"""

(* ===== verification/Statements.v ===== *)
(** * Statements: the list of statements of a database, and bound parameters

    The doubly linked list sqlite.c keeps of the statements of a database: preparing adds to its
    front, finalizing unlinks, closing finalizes all that is left.  Then the calls that bind the
    parameters of a statement, and what is reported of their results. *)

From S2P Require Import Utf8.
From S2P Require Export Database.

(** ** The list of statements

    The statements of a database form a doubly linked list.  [seg m d p h l p' h']: the
    statements of [l] follow each other from [h], the first one's [prev] being [p], up to [p']
    whose [next] is [h']. *)

Fixpoint seg (m : gmap Z block) (d p h : Z) (l : list Z) (p' h' : Z) : Prop :=
  match l with
  | [] => p' = p /\ h' = h
  | a :: l => h = a /\ a <> 0 /\ exists stmt next,
      m !! a = Some (Statement (mkStatement stmt d p next)) /\ seg m d a next l p' h'
  end.

(** The handles of the statements of a list. *)
Definition handle_of (m : gmap Z block) (a : Z) : Z :=
  match m !! a with Some (Statement s) => st_stmt s | _ => 0 end.

Definition has_statements (m : gmap Z block) (d : Z) (x : database_t) (l : list Z) : Prop :=
  m !! d = Some (Database x) /\ d <> 0 /\ NoDup l /\ exists p, seg m d 0 (statement x) l p 0.

Lemma seg_frame m m' d p h l p' h' :
  (forall a, a ∈ l -> m' !! a = m !! a) -> seg m d p h l p' h' -> seg m' d p h l p' h'.
Proof.
  revert p h. induction l as [|a l IH]; intros p h Hm; cbn [seg]; [done|].
  intros (-> & Ha & stmt & next & Hl & Hs). split; [done|]. split; [done|].
  exists stmt, next. rewrite Hm by (apply elem_of_cons; by left). split; [done|].
  apply IH; [|done]. intros b Hb. apply Hm, elem_of_cons. by right.
Qed.

Lemma seg_app m d l1 l2 : forall p h p' h',
  seg m d p h (l1 ++ l2) p' h' <-> exists q k, seg m d p h l1 q k /\ seg m d q k l2 p' h'.
Proof.
  induction l1 as [|a l1 IH]; intros p h p' h'; cbn [app seg].
  - split; [by intros; exists p, h|]. by intros (q & k & [-> ->] & H).
  - split.
    + intros (-> & Ha & stmt & next & Hl & (q & k & H1 & H2)%IH). exists q, k.
      split; [|done]. split; [done|]. split; [done|]. by exists stmt, next.
    + intros (q & k & (-> & Ha & stmt & next & Hl & H1) & H2). split; [done|]. split; [done|].
      exists stmt, next. split; [done|]. apply IH. by exists q, k.
Qed.

Lemma seg_statement m d p h l p' h' a : seg m d p h l p' h' -> a ∈ l ->
  exists stmt prev next, m !! a = Some (Statement (mkStatement stmt d prev next)).
Proof.
  revert p h. induction l as [|b l IH]; intros p h; cbn [seg]; [by intros _ ?%elem_of_nil|].
  intros (-> & Ha & stmt & next & Hl & Hs) [->|Hin]%elem_of_cons; [by eexists _, _, _|by eapply IH].
Qed.

(** A non-empty segment ends at its last statement, an empty one where it starts. *)
Lemma seg_last m d p h l p' h' : seg m d p h l p' h' ->
  (l = [] /\ p' = p) \/ exists l0, l = l0 ++ [p'] /\ p' <> 0.
Proof.
  destruct l as [|b l0] using rev_ind; [by intros [-> _]; left|].
  intros (q & k & _ & H)%seg_app. right. cbn [seg] in H.
  destruct H as (-> & Hb & stmt & next & _ & -> & _). by exists l0.
Qed.

Lemma seg_set_next m d p h l0 b h' k : NoDup (l0 ++ [b]) ->
  seg m d p h (l0 ++ [b]) b h' -> exists stmt prev,
    m !! b = Some (Statement (mkStatement stmt d prev h')) /\
    seg (<[b := Statement (mkStatement stmt d prev k)]> m) d p h (l0 ++ [b]) b k.
Proof.
  intros Hnd (q & j & H1 & H2)%seg_app. cbn [seg] in H2.
  destruct H2 as (-> & Hb & stmt & next & Hl & _ & ->). exists stmt, q. split; [done|].
  apply seg_app. exists q, b. split.
  - eapply seg_frame; [|exact H1]. intros a Ha. apply lookup_insert_ne. intros ->.
    apply NoDup_app in Hnd as (_ & Hd & _). eapply Hd; [exact Ha|by apply list_elem_of_singleton].
  - cbn [seg]. split; [done|]. split; [done|]. exists stmt, k. by rewrite lookup_insert_eq.
Qed.

Lemma seg_set_prev m d p h b l p' h' k : NoDup (b :: l) ->
  seg m d p h (b :: l) p' h' -> exists stmt next,
    m !! b = Some (Statement (mkStatement stmt d p next)) /\ h = b /\
    seg (<[b := Statement (mkStatement stmt d k next)]> m) d k h (b :: l) p' h'.
Proof.
  intros [Hb Hnd]%NoDup_cons. cbn [seg]. intros (-> & Hne & stmt & next & Hl & Hs).
  exists stmt, next. split; [done|]. split; [done|]. split; [done|]. split; [done|]. exists stmt, next.
  rewrite lookup_insert_eq. split; [done|]. eapply seg_frame; [|exact Hs].
  intros a Ha. apply lookup_insert_ne. by intros ->.
Qed.

(** The database block is not one of the statements. *)
Lemma seg_not_database m d p h l p' h' x : seg m d p h l p' h' -> m !! d = Some (Database x) -> d ∉ l.
Proof. intros Hs Hd Hin. destruct (seg_statement _ _ _ _ _ _ _ _ Hs Hin) as (? & ? & ? & E). congruence. Qed.

(** ** Rules for the primitive steps *)

Section rules.
Context {L : Sqlite} {C : Scheme}.

Lemma ok_load_database s a x (Q : database_t -> sq_state -> Prop) :
  blocks s !! a = Some (Database x) -> Q x s -> ok (load_database a) s Q.
Proof. intros Ha HQ. apply ok_bind. by eapply ok_load. Qed.

Lemma ok_load_statement s a x (Q : statement_t -> sq_state -> Prop) :
  blocks s !! a = Some (Statement x) -> Q x s -> ok (load_statement a) s Q.
Proof. intros Ha HQ. apply ok_bind. by eapply ok_load. Qed.

Lemma ok_update_database s a f x (Q : unit -> sq_state -> Prop) :
  blocks s !! a = Some (Database x) -> Q tt (set_blocks (<[a := Database (f x)]> (blocks s)) s) ->
  ok (update_database a f) s Q.
Proof. intros Ha HQ. apply ok_bind. eapply ok_load_database; [exact Ha|]. by eapply ok_store; [exact Ha|done|]. Qed.

Lemma ok_update_statement s a f x (Q : unit -> sq_state -> Prop) :
  blocks s !! a = Some (Statement x) -> Q tt (set_blocks (<[a := Statement (f x)]> (blocks s)) s) ->
  ok (update_statement a f) s Q.
Proof. intros Ha HQ. apply ok_bind. eapply ok_load_statement; [exact Ha|]. by eapply ok_store; [exact Ha|done|]. Qed.

Lemma ok_sqlite s c (Q : list sqlite_call -> sq_state -> Prop) :
  Q (c :: history s) (set_history (c :: history s) s) -> ok (sqlite c) s Q.
Proof. intros HQ. apply ok_bind, ok_change, ok_bind, ok_look. by apply ok_ret. Qed.

Lemma ok_sqlite_int s c (Q : Z -> sq_state -> Prop) :
  Q (sq_result (c :: history s)) (set_history (c :: history s) s) -> ok (sqlite_int c) s Q.
Proof. intros HQ. by apply ok_bind, ok_sqlite, ok_ret. Qed.

(** *** Preparing *)

(** A new statement goes to the front of the list. *)
Lemma seg_push m d x l s stmt :
  has_statements m d x l -> m !! s = None -> s <> 0 ->
  has_statements
    (<[d := Database (set_statement s x)]>
       (match l with
        | [] => <[s := Statement (mkStatement stmt d 0 (statement x))]> m
        | b :: _ => alter (fun y => match y with
            | Statement z => Statement (mkStatement (st_stmt z) (st_database z) s (st_next z))
            | y => y end) b (<[s := Statement (mkStatement stmt d 0 (statement x))]> m)
        end)) d (set_statement s x) (s :: l).
Proof.
  intros (Hd & Hd0 & Hnd & p & Hs) Hn H0.
  assert (Hsl : s ∉ l) by (intros Hin; destruct (seg_statement _ _ _ _ _ _ _ _ Hs Hin) as (? & ? & ? & E); by rewrite Hn in E).
  assert (Hsd : s <> d) by (intros ->; by rewrite Hn in Hd).
  pose proof (seg_not_database _ _ _ _ _ _ _ _ Hs Hd) as Hdl.
  split; [by rewrite lookup_insert_eq|]. split; [done|]. split; [by constructor|].
  destruct l as [|b l].
  - destruct Hs as [-> Hz]. exists s. cbn [statement set_statement seg]. split; [done|]. split; [done|].
    exists stmt, 0. rewrite lookup_insert_ne, lookup_insert_eq by done. by rewrite <- Hz.
  - destruct (seg_set_prev _ _ _ _ _ _ _ _ s Hnd Hs) as (st & nx & Hb & Hh & Hs').
    assert (Hbs : b <> s) by (intros ->; apply Hsl, elem_of_cons; by left).
    exists p. cbn [statement set_statement].
    change (seg ?m d 0 s (s :: b :: l) p 0) with (s = s /\ s <> 0 /\ exists stmt next,
      m !! s = Some (Statement (mkStatement stmt d 0 next)) /\ seg m d s next (b :: l) p 0).
    split; [done|]. split; [done|]. exists stmt, (statement x). split.
    + rewrite lookup_insert_ne by done. rewrite lookup_alter_ne by done. apply lookup_insert_eq.
    + eapply seg_frame; [|exact Hs']. intros a Ha.
      assert (a <> d) by (intros ->; by apply Hdl). assert (a <> s) by (intros ->; by apply Hsl).
      rewrite lookup_insert_ne by done. destruct (decide (a = b)) as [->|Hne].
      * rewrite lookup_alter_eq, lookup_insert_eq, lookup_insert_ne, Hb by done. done.
      * rewrite lookup_alter_ne, !lookup_insert_ne by done. done.
Qed.
End rules.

"""

**THE TASK:**
Look above for the line with "eexists _, _, _|by eapply IH]." and the line with "blocks s !! a = Some (Database x) -> Q x". Retype those two lines and every line between them exactly, adding nothing.

**TASK OUTPUT:**
  intros (-> & Ha & stmt & next & Hl & Hs) [->|Hin]%elem_of_cons; [by eexists _, _, _|by eapply IH].
Qed.

(** A non-empty segment ends at its last statement, an empty one where it starts. *)
Lemma seg_last m d p h l p' h' : seg m d p h l p' h' ->
  (l = [] /\ p' = p) \/ exists l0, l = l0 ++ [p'] /\ p' <> 0.
Proof.
  destruct l as [|b l0] using rev_ind; [by intros [-> _]; left|].
  intros (q & k & _ & H)%seg_app. right. cbn [seg] in H.
  destruct H as (-> & Hb & stmt & next & _ & -> & _). by exists l0.
Qed.

Lemma seg_set_next m d p h l0 b h' k : NoDup (l0 ++ [b]) ->
  seg m d p h (l0 ++ [b]) b h' -> exists stmt prev,
    m !! b = Some (Statement (mkStatement stmt d prev h')) /\
    seg (<[b := Statement (mkStatement stmt d prev k)]> m) d p h (l0 ++ [b]) b k.
Proof.
  intros Hnd (q & j & H1 & H2)%seg_app. cbn [seg] in H2.
  destruct H2 as (-> & Hb & stmt & next & Hl & _ & ->). exists stmt, q. split; [done|].
  apply seg_app. exists q, b. split.
  - eapply seg_frame; [|exact H1]. intros a Ha. apply lookup_insert_ne. intros ->.
    apply NoDup_app in Hnd as (_ & Hd & _). eapply Hd; [exact Ha|by apply list_elem_of_singleton].
  - cbn [seg]. split; [done|]. split; [done|]. exists stmt, k. by rewrite lookup_insert_eq.
Qed.

Lemma seg_set_prev m d p h b l p' h' k : NoDup (b :: l) ->
  seg m d p h (b :: l) p' h' -> exists stmt next,
    m !! b = Some (Statement (mkStatement stmt d p next)) /\ h = b /\
    seg (<[b := Statement (mkStatement stmt d k next)]> m) d k h (b :: l) p' h'.
Proof.
  intros [Hb Hnd]%NoDup_cons. cbn [seg]. intros (-> & Hne & stmt & next & Hl & Hs).
  exists stmt, next. split; [done|]. split; [done|]. split; [done|]. split; [done|]. exists stmt, next.
  rewrite lookup_insert_eq. split; [done|]. eapply seg_frame; [|exact Hs].
  intros a Ha. apply lookup_insert_ne. by intros ->.
Qed.

(** The database block is not one of the statements. *)
Lemma seg_not_database m d p h l p' h' x : seg m d p h l p' h' -> m !! d = Some (Database x) -> d ∉ l.
Proof. intros Hs Hd Hin. destruct (seg_statement _ _ _ _ _ _ _ _ Hs Hin) as (? & ? & ? & E). congruence. Qed.

(** ** Rules for the primitive steps *)

Section rules.
Context {L : Sqlite} {C : Scheme}.

Lemma ok_load_database s a x (Q : database_t -> sq_state -> Prop) :
  blocks s !! a = Some (Database x) -> Q x s -> ok (load_database a) s Q.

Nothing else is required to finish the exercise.